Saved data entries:
= Beginning of Section =
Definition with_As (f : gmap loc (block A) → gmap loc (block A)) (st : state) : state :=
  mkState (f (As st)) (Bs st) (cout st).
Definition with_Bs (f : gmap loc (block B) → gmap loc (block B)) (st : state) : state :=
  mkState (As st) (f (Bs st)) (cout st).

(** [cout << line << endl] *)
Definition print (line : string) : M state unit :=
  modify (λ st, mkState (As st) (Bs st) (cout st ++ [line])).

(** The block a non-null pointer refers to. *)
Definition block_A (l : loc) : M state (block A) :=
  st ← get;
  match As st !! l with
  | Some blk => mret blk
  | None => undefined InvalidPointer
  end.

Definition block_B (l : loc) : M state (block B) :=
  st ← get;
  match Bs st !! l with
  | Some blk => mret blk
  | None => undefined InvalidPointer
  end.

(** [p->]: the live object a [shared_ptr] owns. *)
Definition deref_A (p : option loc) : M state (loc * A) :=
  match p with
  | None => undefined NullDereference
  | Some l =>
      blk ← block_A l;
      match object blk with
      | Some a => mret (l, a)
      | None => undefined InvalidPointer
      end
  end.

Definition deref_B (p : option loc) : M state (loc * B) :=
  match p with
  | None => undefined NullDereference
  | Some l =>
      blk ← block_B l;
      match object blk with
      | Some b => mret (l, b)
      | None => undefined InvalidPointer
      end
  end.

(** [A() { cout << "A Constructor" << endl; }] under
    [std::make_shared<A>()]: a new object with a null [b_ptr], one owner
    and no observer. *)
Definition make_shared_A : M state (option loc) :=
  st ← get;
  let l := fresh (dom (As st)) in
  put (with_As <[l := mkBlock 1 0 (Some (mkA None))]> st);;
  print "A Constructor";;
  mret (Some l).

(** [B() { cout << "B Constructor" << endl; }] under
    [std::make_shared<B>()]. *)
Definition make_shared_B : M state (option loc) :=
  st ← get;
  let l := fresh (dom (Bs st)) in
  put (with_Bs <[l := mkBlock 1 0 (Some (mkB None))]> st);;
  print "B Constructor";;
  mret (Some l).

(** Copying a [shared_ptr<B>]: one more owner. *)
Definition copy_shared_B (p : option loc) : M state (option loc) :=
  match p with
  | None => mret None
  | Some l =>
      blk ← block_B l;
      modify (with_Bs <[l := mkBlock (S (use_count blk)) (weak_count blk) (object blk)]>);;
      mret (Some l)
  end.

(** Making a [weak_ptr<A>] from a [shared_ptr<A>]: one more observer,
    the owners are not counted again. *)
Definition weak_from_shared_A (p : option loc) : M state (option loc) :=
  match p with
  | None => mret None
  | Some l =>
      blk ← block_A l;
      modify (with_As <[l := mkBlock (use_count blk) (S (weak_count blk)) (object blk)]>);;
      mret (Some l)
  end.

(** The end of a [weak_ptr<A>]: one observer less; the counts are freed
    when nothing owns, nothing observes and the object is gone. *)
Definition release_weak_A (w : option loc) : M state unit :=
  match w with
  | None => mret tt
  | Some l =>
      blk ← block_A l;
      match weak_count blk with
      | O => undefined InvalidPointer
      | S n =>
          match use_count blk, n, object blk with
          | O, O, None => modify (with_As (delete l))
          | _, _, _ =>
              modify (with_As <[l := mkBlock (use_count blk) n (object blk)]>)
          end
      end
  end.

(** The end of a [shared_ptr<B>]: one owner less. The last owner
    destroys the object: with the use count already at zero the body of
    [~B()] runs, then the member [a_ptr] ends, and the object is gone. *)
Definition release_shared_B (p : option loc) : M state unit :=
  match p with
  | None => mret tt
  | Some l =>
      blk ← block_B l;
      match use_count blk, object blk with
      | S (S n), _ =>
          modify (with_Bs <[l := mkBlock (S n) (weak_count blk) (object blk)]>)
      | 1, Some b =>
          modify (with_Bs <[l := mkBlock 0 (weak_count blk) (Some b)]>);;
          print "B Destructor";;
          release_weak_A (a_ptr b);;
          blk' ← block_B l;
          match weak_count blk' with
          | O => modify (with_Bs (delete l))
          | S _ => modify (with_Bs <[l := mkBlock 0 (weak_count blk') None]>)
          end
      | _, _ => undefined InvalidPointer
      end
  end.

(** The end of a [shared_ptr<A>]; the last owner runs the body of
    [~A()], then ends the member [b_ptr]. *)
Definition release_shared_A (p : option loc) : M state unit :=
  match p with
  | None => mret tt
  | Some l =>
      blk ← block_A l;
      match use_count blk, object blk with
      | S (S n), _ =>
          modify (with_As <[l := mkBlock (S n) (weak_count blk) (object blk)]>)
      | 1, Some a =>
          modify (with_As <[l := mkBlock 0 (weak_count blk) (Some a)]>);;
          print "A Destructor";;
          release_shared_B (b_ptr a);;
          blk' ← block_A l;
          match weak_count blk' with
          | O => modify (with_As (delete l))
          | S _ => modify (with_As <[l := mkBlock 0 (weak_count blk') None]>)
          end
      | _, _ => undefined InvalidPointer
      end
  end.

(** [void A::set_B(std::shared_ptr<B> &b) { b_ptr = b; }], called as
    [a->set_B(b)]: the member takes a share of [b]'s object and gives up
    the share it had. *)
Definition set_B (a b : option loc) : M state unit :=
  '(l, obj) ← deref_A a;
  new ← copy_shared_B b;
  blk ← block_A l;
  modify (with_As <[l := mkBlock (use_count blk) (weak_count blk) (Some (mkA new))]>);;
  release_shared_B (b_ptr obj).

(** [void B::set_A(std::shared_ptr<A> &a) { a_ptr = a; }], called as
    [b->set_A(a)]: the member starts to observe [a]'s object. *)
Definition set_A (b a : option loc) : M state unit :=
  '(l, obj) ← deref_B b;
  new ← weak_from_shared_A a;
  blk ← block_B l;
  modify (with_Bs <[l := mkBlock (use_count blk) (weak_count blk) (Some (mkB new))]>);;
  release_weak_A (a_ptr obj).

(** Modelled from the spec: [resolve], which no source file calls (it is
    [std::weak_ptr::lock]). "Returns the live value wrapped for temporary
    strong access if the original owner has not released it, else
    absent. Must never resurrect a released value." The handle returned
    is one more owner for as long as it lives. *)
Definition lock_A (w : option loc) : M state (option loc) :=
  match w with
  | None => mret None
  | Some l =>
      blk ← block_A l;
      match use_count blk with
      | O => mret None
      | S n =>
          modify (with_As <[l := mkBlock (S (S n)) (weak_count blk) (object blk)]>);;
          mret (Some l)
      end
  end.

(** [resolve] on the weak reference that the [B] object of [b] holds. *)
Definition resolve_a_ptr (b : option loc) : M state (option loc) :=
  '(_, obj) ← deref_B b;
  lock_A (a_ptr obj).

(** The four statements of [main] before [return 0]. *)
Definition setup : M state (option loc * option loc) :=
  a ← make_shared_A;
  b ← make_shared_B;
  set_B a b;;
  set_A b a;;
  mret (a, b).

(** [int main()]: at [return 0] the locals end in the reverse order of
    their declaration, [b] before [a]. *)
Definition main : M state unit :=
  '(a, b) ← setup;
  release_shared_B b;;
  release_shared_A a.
= End of Section =
Work instruction: Set down exactly, and only, the lines from the one containing "match use_count blk with" to the final line of the data.

Solution to this task:
      match use_count blk with
      | O => mret None
      | S n =>
          modify (with_As <[l := mkBlock (S (S n)) (weak_count blk) (object blk)]>);;
          mret (Some l)
      end
  end.

(** [resolve] on the weak reference that the [B] object of [b] holds. *)
Definition resolve_a_ptr (b : option loc) : M state (option loc) :=
  '(_, obj) ← deref_B b;
  lock_A (a_ptr obj).

(** The four statements of [main] before [return 0]. *)
Definition setup : M state (option loc * option loc) :=
  a ← make_shared_A;
  b ← make_shared_B;
  set_B a b;;
  set_A b a;;
  mret (a, b).

(** [int main()]: at [return 0] the locals end in the reverse order of
    their declaration, [b] before [a]. *)
Definition main : M state unit :=
  '(a, b) ← setup;
  release_shared_B b;;
  release_shared_A a.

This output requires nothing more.